(* ===== verification/Numbers.v ===== *)
(** * Numbers: numbers as pandas reads and writes them

    The texts that [pd.read_csv] and [pd.to_numeric] take as an integer
    or as a float, and the texts [DataFrame.to_csv] writes for them.
    Integers are decimal numerals with an optional sign; floats are
    decimal numerals with a point.  A float is the rational it denotes:
    exponents, infinities and the rounding of binary64 are not modelled,
    and [float_text] writes at most [FLOAT_DIGITS] digits after the
    point. *)

From Stdlib Require Import DecimalString DecimalPos DecimalZ DecimalFacts QArith Qcanon.
From S2P Require Import Prelude Strings.

(** ** Integers *)

(** A numeral without sign. *)
Definition parse_uint (s : string) : option Z :=
  (λ d, Z.of_int (Decimal.Pos d)) <$> NilZero.uint_of_string s.

(** A numeral with an optional sign. *)
Definition parse_int (s : string) : option Z :=
  match s with
  | String c s' =>
      if decide (c = "+"%char) then parse_uint s'
      else Z.of_int <$> NilZero.int_of_string s
  | EmptyString => None
  end.

(** [str(z)] *)
Definition int_text (z : Z) : string := NilZero.string_of_int (Z.to_int z).

(** ** Floats *)

(** The sign of a numeral and the rest of it. *)
Definition split_sign (s : string) : Z * string :=
  match s with
  | String c s' =>
      if decide (c = "-"%char) then ((-1)%Z, s')
      else if decide (c = "+"%char) then (1%Z, s')
      else (1%Z, s)
  | EmptyString => (1%Z, s)
  end.

(** The digits of an integer or fractional part; an empty part is 0. *)
Definition parse_part (s : string) : option Z :=
  if decide (s = "") then Some 0%Z else parse_uint s.

Definition decimal (sign n m : Z) (places : nat) : Qc :=
  Q2Qc (Qmake (sign * (n * 10 ^ Z.of_nat places + m))
          (Z.to_pos (10 ^ Z.of_nat places))).

(** A decimal numeral: digits, with at most one point and a digit at
    least. *)
Definition parse_float (s : string) : option Qc :=
  let '(sign, body) := split_sign s in
  match split_on DOT body with
  | [ip] => n ← parse_uint ip; Some (decimal sign n 0 0)
  | [ip; fp] =>
      if decide (ip = "" ∧ fp = "") then None
      else n ← parse_part ip; m ← parse_part fp;
           Some (decimal sign n m (String.length fp))
  | _ => None
  end.

Definition FLOAT_DIGITS : nat := 16.

(** The digits of [r / d] after the point, [r < d]: long division, until
    the remainder is 0 or [fuel] digits are written. *)
Fixpoint fraction_digits (fuel : nat) (r d : Z) : string :=
  match fuel with
  | 0 => EmptyString
  | S fuel' =>
      if decide (r = 0)%Z then EmptyString
      else int_text (r * 10 / d) +:+ fraction_digits fuel' (r * 10 mod d) d
  end.

(** [repr(q)]: the integer part, the point and a digit at least. *)
Definition float_text (q : Qc) : string :=
  let n := Qnum q in
  let d := Z.pos (Qden q) in
  let a := Z.abs n in
  let frac := fraction_digits FLOAT_DIGITS (a mod d) d in
  (if decide (n < 0)%Z then "-" else "") +:+ int_text (a / d) +:+ "."
  +:+ (if decide (frac = "") then "0" else frac).

(** ** Properties *)

Lemma to_int_norm z : Decimal.norm (Z.to_int z) = Z.to_int z.
Proof. by rewrite <-(of_to z) at 2; rewrite to_of. Qed.

Lemma to_int_nonnil z :
  Z.to_int z ≠ Decimal.Pos Decimal.Nil ∧ Z.to_int z ≠ Decimal.Neg Decimal.Nil.
Proof.
  destruct z as [|p|p]; simpl; split; try done; intros [= Hp];
    by apply DecimalPos.Unsigned.to_uint_nonnil in Hp.
Qed.

Lemma int_text_sign z :
  ∃ c s, int_text z = String c s ∧ c ≠ "+"%char.
Proof.
  unfold int_text. destruct z as [|p|p]; simpl; [by eexists _, _| |by eexists _, _].
  pose proof (DecimalPos.Unsigned.to_uint_nonnil p).
  unfold NilZero.string_of_uint. destruct (Pos.to_uint p); simpl; by eauto.
Qed.

(** Reading the text of an integer gives the integer back. *)
Lemma parse_int_text z : parse_int (int_text z) = Some z.
Proof.
  destruct (int_text_sign z) as (c & s & Hz & Hc). unfold parse_int.
  rewrite Hz, decide_False, <-Hz by done. unfold int_text.
  destruct (to_int_nonnil z). rewrite NilZero.isi by done. simpl.
  by rewrite of_to.
Qed.

(** The text of an integer that was read is its numeral, up to the sign
    [+] and to leading zeros. *)
Lemma parse_int_inj s z :
  parse_int s = Some z → parse_int (int_text z) = parse_int s.
Proof. intros ->. apply parse_int_text. Qed.

Lemma int_text_inj z1 z2 : int_text z1 = int_text z2 → z1 = z2.
Proof.
  intros Heq. apply (f_equal parse_int) in Heq.
  rewrite !parse_int_text in Heq. congruence.
Qed.

(** ** The characters of the texts of numbers *)

(** A digit, a sign or a point. *)
Definition numeric_char (c : ascii) : bool :=
  is_digit c || bool_decide (c = "-"%char) || bool_decide (c = DOT).

Section characters.
Implicit Types (s t : string) (p : ascii → bool).

Lemma string_forall_app p s t :
  string_forall p (s +:+ t) = string_forall p s && string_forall p t.
Proof.
  induction s as [|c s IH]; [done|]. rewrite app_cons. simpl.
  by rewrite IH, andb_assoc.
Qed.

(** A string of characters of [p] is free of a character that is not. *)
Lemma string_forall_free_of p sep s :
  p sep = false → string_forall p s = true → free_of sep s.
Proof.
  intros Hsep. unfold free_of. induction s as [|c s IH]; [done|]. simpl.
  intros [Hc Hs]%andb_prop. rewrite IH by done.
  rewrite bool_decide_eq_false_2; [done|]. intros ->. congruence.
Qed.

Lemma string_of_uint_chars d :
  string_forall numeric_char (NilEmpty.string_of_uint d) = true.
Proof. induction d; simpl; by rewrite ?IHd. Qed.

Lemma int_text_chars z : string_forall numeric_char (int_text z) = true.
Proof.
  unfold int_text, NilZero.string_of_int, NilZero.string_of_uint.
  destruct (Z.to_int z) as [d|d]; destruct d; try done;
    simpl; by rewrite ?string_of_uint_chars.
Qed.

Lemma fraction_digits_chars fuel r d :
  string_forall numeric_char (fraction_digits fuel r d) = true.
Proof.
  revert r. induction fuel as [|fuel IH]; intros r; [done|]. simpl.
  case_decide; [done|]. by rewrite string_forall_app, int_text_chars, IH.
Qed.

Lemma float_text_chars q : string_forall numeric_char (float_text q) = true.
Proof.
  unfold float_text.
  pose proof (fraction_digits_chars FLOAT_DIGITS
                (Z.abs (Qnum q) mod Z.pos (Qden q)) (Z.pos (Qden q))) as Hfrac.
  revert Hfrac. generalize (fraction_digits FLOAT_DIGITS
                (Z.abs (Qnum q) mod Z.pos (Qden q)) (Z.pos (Qden q))).
  intros frac Hfrac. rewrite !string_forall_app, int_text_chars.
  destruct (decide (Qnum q < 0)%Z), (decide (frac = "")); by rewrite ?Hfrac.
Qed.

End characters.

(** The text of a number holds neither comma nor line feed. *)
Lemma numeric_free_of (sep : ascii) (s : string) :
  sep = COMMA ∨ sep = NEWLINE → string_forall numeric_char s = true → free_of sep s.
Proof. intros [->| ->]; by apply string_forall_free_of. Qed.

Lemma int_text_free sep z : sep = COMMA ∨ sep = NEWLINE → free_of sep (int_text z).
Proof. intros. by apply numeric_free_of, int_text_chars. Qed.

Lemma float_text_free sep q : sep = COMMA ∨ sep = NEWLINE → free_of sep (float_text q).
Proof. intros. by apply numeric_free_of, float_text_chars. Qed.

#####

Going through the material above, tally the lines holding "simpl" and give the number alone.

TASK RESPONSE
9